I tried the example from your link. Unfortunately the result is same as using the vtkVoxelModeller:
[Screenshot result voxelization]
I get only a voxelization of the surface. The interior of the voxelized cone is still hollow and not filled with voxels (at least this is implied by the visualization).
For the visualization i use Bill Lorensen's example code from here:
https://lorensen.github.io/VTKExamples/site/Cxx/Medical/GenerateCubesFromLabels/
I have attached this small example which compiles with VTK 8.1 to show the issue. It basicly only consist of the example code from your link (https://lorensen.github.io/VTKExamples/site/Cxx/PolyData/PolyDataToImageData/) and the visualization code from the Bill Lorensen's example from the link above. I have not changed much.
Any idea what is going wrong or what can i do get also voxelization of the interior (solid voxelization)?

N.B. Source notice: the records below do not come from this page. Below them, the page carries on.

(** X1.  The page of the feed and the page of comments are runs of
    consecutive records of the matching records ordered by creation time,
    newest first; so each is itself in that order. *)
Theorem page_is_ordered_run (input : PaginationInput) (s : Store) :
  (forall req session,
      getSession req false = Returned session ->
      exists page,
        outcome (Query_feed input req s) = Returned page
        /\ segmentOf (PaginatedPosts.posts page)
             (Prisma.sortDesc PostType.createdAt
                (filter (feedWhere s session) (posts s)))
        /\ descending PostType.createdAt (PaginatedPosts.posts page))
  /\ (forall parent,
         exists page,
           outcome (Post_comments parent input s) = Returned page
           /\ segmentOf (PaginatedComments.comments page)
                (Prisma.sortDesc Comment.createdAt
                   (filter (commentsWhere parent) (comments s)))
           /\ descending Comment.createdAt
                (PaginatedComments.comments page)).
Proof.
  split.
  - intros req session Hsession. run. rewrite Hsession. simpl.
    unfold feedWhere, subscriptions, Prisma.userSub_findMany.
    destruct (sessionUser session) as [uid |]; simpl;
      eexists; (split; [reflexivity|]); simpl;
      match goal with
      | |- segmentOf ?m ?l /\ _ =>
          assert (Hseg : segmentOf m l)
            by (eapply segmentOf_trans;
                [apply slice0_segment | apply paginate_segment]);
          split; [exact Hseg|];
          apply (descending_segment _ _ _ _ Hseg);
          apply sortDesc_descending
      end.
  - intro parent. run. eexists. split; [reflexivity|]. simpl.
    match goal with
    | |- segmentOf ?m ?l /\ _ =>
        assert (Hseg : segmentOf m l)
          by (eapply segmentOf_trans;
              [apply slice0_segment | apply paginate_segment]);
        split; [exact Hseg|];
        apply (descending_segment _ _ _ _ Hseg);
        apply sortDesc_descending
    end.
Qed.
(** * Online query allocation: budget ledger, scoring and the three allocators

    A shallow embedding of [advertiser.py], [utils.py], [pessimistic.py],
    [optimistic.py], [balanced.py] and the driver of [experiment.py].

    Numbers, in two layers.  Counts (predicted demand, plan cells) are [Z]
    everywhere.  Budgets, bids and scores are Python floats.

    - The first layer embeds them as real numbers [R] with exact arithmetic.
      It carries the registry of advertisers with its aliasing, the linear
      program, the three allocators and the driver, and it is used for what
      does not depend on how a sum, a difference or a quotient is rounded:
      which objects a call touches, which list a holder sees, the shape of the
      program and of the plan, the integers of the plan, the keys that are
      looked up.  Its statements about the value of a budget or of a score
      are statements about exact arithmetic.

    - The module [Double] embeds the ledger operations, the scoring function,
      the pessimistic allocator and the rounding of the plan on binary64
      numbers, with every operation rounded as Python rounds it.  [math.exp]
      is the platform's and is a parameter there.  The properties of values
      (bounds on what is spent, the best score, the cost of a plan) are
      settled on this layer.

    Objects.  An [Advertiser] instance is mutable and shared by reference.
    The registry keeps the authoritative list and every deep copy ever made of
    it, so that two holders of the same copied list see each other's
    deductions and a holder of a superseded copy keeps seeing the old one. *)

From Stdlib Require Import Reals Lra Lia ZArith List String Bool Arith.
From Stdlib Require Import DecimalString DecimalNat Permutation Sorted.
From Stdlib Require Import Floats.
Import ListNotations.

Open Scope R_scope.

(** ** Python values *)

Inductive exn : Type :=
| ValueError
| KeyError
| IndexError
| ZeroDivisionError
| AttributeError
| TypeError
| OverflowError.

Inductive Result (A : Type) : Type :=
| Ok (a : A)
| Raise (e : exn).

Arguments Ok {A} a.
Arguments Raise {A} e.

Definition bind {A B : Type} (m : Result A) (k : A -> Result B) : Result B :=
  match m with
  | Ok a => k a
  | Raise e => Raise e
  end.

Notation "'do' x <- m ; k" := (bind m (fun x => k))
  (at level 10, x name, m at level 100, k at level 200).

(** Comparisons of Python numbers, as booleans. *)

Definition Rgtb (a b : R) : bool := if Rgt_dec a b then true else false.
Definition Rgeb (a b : R) : bool := if Rge_dec a b then true else false.

(** [int(x)]: truncation towards zero. *)
Definition int_of_float (x : R) : Z :=
  if Rle_dec 0 x then Zfloor x else Zceil x.

(** [a // b] on numbers: the floor of the quotient, [ZeroDivisionError] when
    the divisor is zero. *)
Definition floordiv (a b : R) : Result Z :=
  if Req_dec_T b 0 then Raise ZeroDivisionError else Ok (Zfloor (a / b)).

(** A [dict] keeps its keys in insertion order. *)
Definition dict (V : Type) : Type := list (string * V).

Fixpoint dict_get {V : Type} (d : dict V) (k : string) : option V :=
  match d with
  | [] => None
  | (k', v) :: d' => if String.eqb k' k then Some v else dict_get d' k
  end.

(** [d.get(k, default)] *)
Definition dict_get_default {V : Type} (d : dict V) (k : string) (default : V) : V :=
  match dict_get d k with
  | Some v => v
  | None => default
  end.

(** [d[k]] *)
Definition dict_item {V : Type} (d : dict V) (k : string) : Result V :=
  match dict_get d k with
  | Some v => Ok v
  | None => Raise KeyError
  end.

(** [d[k] = v] *)
Fixpoint dict_set {V : Type} (d : dict V) (k : string) (v : V) : dict V :=
  match d with
  | [] => [(k, v)]
  | (k', v') :: d' =>
      if String.eqb k' k then (k', v) :: d' else (k', v') :: dict_set d' k v
  end.

(** [list(d.keys())] *)
Definition dict_keys {V : Type} (d : dict V) : list string := map fst d.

Thank you very much in advance.
Regards
Berti
________________________________
Von: David Gobbi <david.gobbi at gmail.com<mailto:david.gobbi at gmail.com>>
Gesendet: Montag, 28. Mai 2018 23:13
An: Berti Krüger
Cc: vtkusers at vtk.org<mailto:vtkusers at vtk.org>
Betreff: Re: [vtkusers] Solid Voxelization with VTK
Hi Berti,
If its a triangulated surface that you want to fill with voxels, use vtkPolyDataToImageStencil:
https://lorensen.github.io/VTKExamples/site/Cxx/PolyData/PolyDataToImageData/
If its a mesh of 3D elements and you want to sample the elements to create voxels, try vtkResampleToImage.
- David
On Mon, May 28, 2018 at 4:41 PM, Berti Krüger <berti_krueger at hotmail.com<mailto:berti_krueger at hotmail.com>> wrote:
Hello Everyone.
For my Project i have to voxelize a 3D-Triangle-Mesh. I already found the
vtkVoxelModeller which, while somewhat slow (only around 200 Triangles per
second), works, but only voxelizes the outer shell where the mesh boundary
triangles are. The inner part of the mesh stays hollow.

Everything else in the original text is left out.